Business Services Industry
HR proves its value: At SYSCO, subsidiary companies only buy HR programs that achieve results. That means HR has to figure out what they need—and what will affect the bottom line
Workforce, March, 2002 by Patrick J. Kiger
For evidence that SYSCO Corporation's innovative Virtual Human Resource Center is making an impact, consider this. It motivated Jim Hope, president of a Kansas City subsidiary of SYSCO, to station himself in the warehouse one morning before dawn, so that he could give a presentation on stock options to the company's truck drivers. "We did a workplace-climate survey," Hope says, "and one of the things it showed was that employees wanted to see top management in person more."
Undoubtedly, there are companies where regional management might gripe at having to implement initiatives flung down from corporate headquarters. But SYSCO--the largest food-services company in North America, with $22 billion in annual revenues--isn't one of them. One reason is simple: regional executives such as Hope are free to accept or reject the programs pitched by the Virtual Resource Center. The three-year-old program uses a "market-driven" approach to HR, in which SYSCO's corporate HR professionals have to convince regional subsidiaries to "buy" its initiatives--and to pay for them.
"We get to choose what we think will help us," Hope says. All the same, he and other regional managers--as well as SYSCO's top management--are enthusiastic about the results that the Virtual Resource Center's unorthodox approach has produced.

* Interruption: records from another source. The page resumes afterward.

Definition _get_mock_response_data : pyval :=
  PDict
    [("status", PStr "succeeded");
     ("createdDateTime", PStr "2025-01-10T21:00:00Z");
     ("lastUpdatedDateTime", PStr "2025-01-10T21:00:05Z");
     ("analyzeResult",
        PDict
          [("apiVersion", PStr "2023-07-31");
           ("modelId", PStr "prebuilt-layout");
           ("stringIndexType", PStr "textElements");
           ("content", PStr "Mock P&L document content with revenue and expense data");
           ("pages",
              PList [PDict [("pageNumber", PInt 1);
                            ("angle", PInt 0);
                            ("width", lit 85 (-1));
                            ("height", PInt 11);
                            ("unit", PStr "inch");
                            ("words", PList []);
                            ("lines", PList [])]]);
           ("tables",
              PList [PDict [("rowCount", PInt 5);
                            ("columnCount", PInt 2);
                            ("cells",
                               PList [mock_cell 0 0 "Revenue"; mock_cell 0 1 "$100,000"]);
                            ("boundingRegions",
                               PList [PDict [("pageNumber", PInt 1);
                                             ("boundingBox", PList [])]])]]);
           ("keyValuePairs", PList []);
           ("documents",
              PList [PDict
                       [("docType", PStr "prebuilt:layout");
                        ("boundingRegions",
                           PList [PDict [("pageNumber", PInt 1);
                                         ("boundingBox",
                                            PList [PInt 0; PInt 0; lit 85 (-1); PInt 0;
                                                   lit 85 (-1); PInt 11; PInt 0; PInt 11])]]);
                        ("fields",
                           PDict
                             [("pnl_total_revenue", mock_field "100000" 100000 98);
                              ("pnl_cost_of_goods_sold", mock_field "40000" 40000 95);
                              ("pnl_gross_profit", mock_field "60000" 60000 97);
                              ("pnl_operating_expenses", mock_field "35000" 35000 96);
                              ("pnl_net_income", mock_field "25000" 25000 94);
                              ("pnl_other_income", mock_field "2000" 2000 90);
                              ("pnl_other_expenses", mock_field "2000" 2000 90)]);
                        ("confidence", lit 95 (-2))]])])].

Since the center's inception in 1998, for example, SYSCO has experienced a 30 percent reduction in workers' compensation claims--a $10 million annual savings, the company estimates. It also reports a 20 percent improvement in the retention rate for tough-to-keep night warehouse employees, at an estimated yearly cost-savings of about $15 million.
Corporate management is also impressed by HR's contribution to bottom-line performance at SYSCO, which in its most recent quarter posted a 6 percent increase in sales and a 14 percent increase in earnings per share over the previous year, despite a faltering economy. "I really feel like HR has helped our profits," says SYSCO president and chief operating officer Richard Schnieders.
SYSCO isn't the kind of business that would lend itself to a conventional top-down approach to HR. The company's 43,000 employees work to supply food and other products to more than 370,000 establishments, ranging from fancy restaurants and posh hotels to corner delis and hospital cafeterias. In addition to selling food and beverages, the firm supplies items such as napkins and kitchen equipment, and provides consulting advice about menus and food safety issues. SYSCO is able to serve the diverse needs of its vast clientele by allowing the regional managements of its more than 120 far-flung business units to operate with a high degree of autonomy.
Over the years, the HR department at SYSCO's Houston headquarters has developed an approach that mimics the corporate culture. Corporate HR functions as an entrepreneurial entity, with the regional SYSCO subsidiaries acting as its customers. HR has to sell every initiative it develops to the regional companies, which generally are free to accept a particular program--and fund it out of their own regional budgets-- or reject it.
The system puts pressure on corporate HR to figure out which programs and services the subsidiaries really need, and to demonstrate how those initiatives will affect the subsidiaries' bottom line. That may sound like a tough sale, but SYSCO's HR team has become adept at closing the deal, by providing information that shows how its programs can enhance a regional subsidiary's bottom line. They make innovative use of work-climate surveys, correlating the findings to data on customer satisfaction and business performance. And they've developed a company-wide intranet database that enables the subsidiaries' executives to see which HR programs are achieving results at other company facilities.
"SYSCO has taken a very traditional approach to HR and turned it absolutely upside down," says Patrick Wright, director at the Center for Advanced HR Studies at Cornell University which has assisted SYSCO as a consultant. With the creation of the Virtual Resource Center, the business has achieved demonstrable results. Workforce congratulates SYSCO on its HR accomplishments, and recognizes the company as this year's Optimas Award winner for General Excellence.
Creating and selling an HR "brand"
SYSCO's corporate and regional HR group has evolved into a collaborative, innovative team. For most of the company's 30-year history, it wasn't so innovative. But as the company grew, its thinking about corporate HR did too. SYSCO wanted to provide services to its employees and help them improve their performance. But the company didn't want to force them on the local subsidiaries, whose managements traditionally had been free to run things as they saw fit. That independence, after all, had been a crucial element of SYSCO's success at serving markets large and small across the continent.
The company brought in Ken Carrig, a former HR executive for Continental Airlines and PepsiCo, to oversee the delicate task of creating a new corporate HR program. "Early on, I sat down with [SYSCO founder] John Baugh, to learn his thoughts and values," Carrig recalls. "I followed up with a meeting with our current executive team. From those conversations, it was obvious to me that the SYSCO culture was intensely entrepreneurial, and that HR had to find a way to complement that."